In 1878 the Stamford Town Committee decided to create a high school for the growing community after deciding there was the lack of sufficient secondary education. They created Stamford High School the following year in a single rented room. Students attending SHS starting in 1874 had one teacher who taught reading, spelling, arithmetic, grammar, history, and philosophy. Drawing, Latin, Greek, physical geography, and geometry were added to the curriculum in 1876.

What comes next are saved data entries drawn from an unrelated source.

(** X12. The tutor prompt carries the text of the student as it is, and,
    for each of the five task types, the instruction of that type. *)
Theorem prompt_embeds_input_and_task (user_input : string)
  (student_level : option string) (chat_history : option (list Exchange))
  (task instruction : string) :
  In (task, instruction) task_instructions ->
  contains user_input
    (build_text_tutor_prompt user_input student_level (Some task)
       chat_history) = true
  /\ contains instruction
       (build_text_tutor_prompt user_input student_level (Some task)
          chat_history) = true.
Proof.
  intro Known; unfold build_text_tutor_prompt; cbv zeta.
  assert (Lookup :
    dict_get task_instructions (strip (or_default (Some task) "Explain"))
      (dict_get task_instructions "Explain" "") = instruction).
  { unfold task_instructions in Known.
    repeat (destruct Known as [Known | Known];
            [inversion Known; subst; reflexivity|]).
    destruct Known. }
  rewrite Lookup; split.
  - do 10 apply contains_append_r. apply contains_here.
  - do 5 apply contains_append_r. apply contains_here.
Qed.
(** [render] returns when both categories are there, and throws when
    one is missing; the page is then left without the two pages. *)
Lemma render_outcome (w : World) :
  render w
  = match sections (data w) !! 0, sections (data w) !! 1 with
    | Some _, Some _ => Ok ()
    | _, _ => Throw TypeError
    end (with_document
           (rendered_page (data w) (editMode w) (document (host w))) w).
Proof.
  destruct w as [d mode [st log doc]].
  unfold render, createCategorySection, rendered_page, render_chrome,
    main_element, with_document. run_js.
  cbv [set_document host data editMode document localStorage console].
  destruct (sections d !! 0%nat), (sections d !! 1%nat); reflexivity.
Qed.

Lemma render_returns (w : World) :
  2 ≤ length (sections (data w)) → render w = Ok () (after render w).
Proof.
  intros Hlen. unfold after. rewrite render_outcome.
  destruct (sections (data w)) as [|s0 [|s1 l]]; cbn [length] in Hlen;
    [lia|lia|reflexivity].
Qed.

(** ** What each handler leaves behind *)

Lemma namesInput_onchange_run (w : World) (v : jsstring) :
  after (namesInput_onchange v) w
  = saved_world (with_data (with_names (or_empty v) (data w)) w).
Proof.
  unfold namesInput_onchange, after. run_js. now rewrite saveData_run.
Qed.

Lemma taglineInput_onchange_run (w : World) (v : jsstring) :
  after (taglineInput_onchange v) w
  = saved_world (with_data (with_tagline (or_empty v) (data w)) w).
Proof.
  unfold taglineInput_onchange, after. run_js. now rewrite saveData_run.
Qed.
(** A request that finds nothing in the free list. *)
Lemma AllocateHeap_miss host T n c w :
  FindCompatible T (AlignedNumDescriptors T n) 0 (FreeList c) = None →
  let N := AlignedNumDescriptors T n in
  ∃ c1 w1,
    ReleaseStaleEntries host 100 (DoubleOfZ 5)
      {| FreeList := FreeList c;
         NumAllocatedEntries := u32 (NumAllocatedEntries c + 1) |} w = (c1, w1) ∧
    (CreateDescriptorHeap host (HeapDesc host T N) = None →
     AllocateHeap host T n c w = Halted VerifyD3D12ResultFailed) ∧
    (∀ p, CreateDescriptorHeap host (HeapDesc host T N) = Some p →
       ∃ w2,
         AllocateHeap host T n c w = Done (CreatedEntry p T N, c1, w2) ∧
         Trace w2 = Trace w1 ++ CreatedHeapEvents host p T N).
Proof.
  intros Hfind. cbn zeta. unfold AllocateHeap. cbn [FreeList NumAllocatedEntries].
  rewrite Hfind.
  destruct (ReleaseStaleEntries _ _ _ _ _) as [c1 w1] eqn:Hpurge.
  exists c1, w1. split; [done|].
  fold (HeapDesc host T (AlignedNumDescriptors T n)).
  split.
  - intros ->. done.
  - intros p ->. eexists. split; [reflexivity|].
    unfold CreatedHeapEvents. case_decide; cbn [Trace emit];
      by rewrite <- !app_assoc.
Qed.

Lemma FindCompatible_Exists T N l :
  Exists (Compatible T N) l → ∃ i It, FindCompatible T N 0 l = Some (i, It).
Proof.
  intros Hex. destruct (FindCompatible T N 0 l) as [[i It]|] eqn:Hfind; [eauto|].
  apply FindCompatible_None in Hfind.
  apply Exists_exists in Hex as (It & Hin & Hc).
  rewrite Forall_forall in Hfind. destruct (Hfind It Hin Hc).
Qed.

Lemma ReleaseStaleEntries_loop_trace CF CT MF MS n : ∀ idx l w l' w',
  ReleaseStaleEntries_loop n CF CT MF MS idx l w = (l', w') →
  ∃ evs, Trace w' = Trace w ++ evs.
Proof.
  induction n as [|n IH]; intros idx l w l' w' Hrun; simpl in Hrun.
  - simplify_eq. exists []. by rewrite app_nil_r.
  - destruct (l !! idx) as [It|]; [|simplify_eq; exists []; by rewrite app_nil_r].
    destruct (IsStale _ _ _ _ It); [|by eapply IH].
    apply IH in Hrun as [evs ->].
    unfold DecStats. case_decide; cbn [Trace emit]; rewrite <- !app_assoc; eauto.
Qed.

Lemma created_events_trace host p T N (tr : list Event) :
  DeferredDeletes (tr ++ CreatedHeapEvents host p T N) = DeferredDeletes tr ∧
  HeapReleases (tr ++ CreatedHeapEvents host p T N) = HeapReleases tr ∧
  CreateDescriptorHeapCall (HeapDesc host T N) ∈ tr ++ CreatedHeapEvents host p T N.
Proof.
  unfold DeferredDeletes, HeapReleases, CreatedHeapEvents.
  rewrite !omap_app. case_decide; simpl; rewrite !app_nil_r;
    (split; [done|split; [done|]]); set_solver.
Qed.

In 1881 four young women comprised the first graduating class. By 1886 increasing enrollment forced a move into a new four-room building on the site of the former Franklin Elementary School. Ten years later, in 1896, a new high school building was completed on Forest Street. To attend, students were required to pass entrance examinations in five subjects, and out of 40 applicants, only 15 were accepted. SHS gradually relaxed its requirements, and by 1905, entrance examinations were eliminated. The multiplying number of students at SHS once again made a move necessary.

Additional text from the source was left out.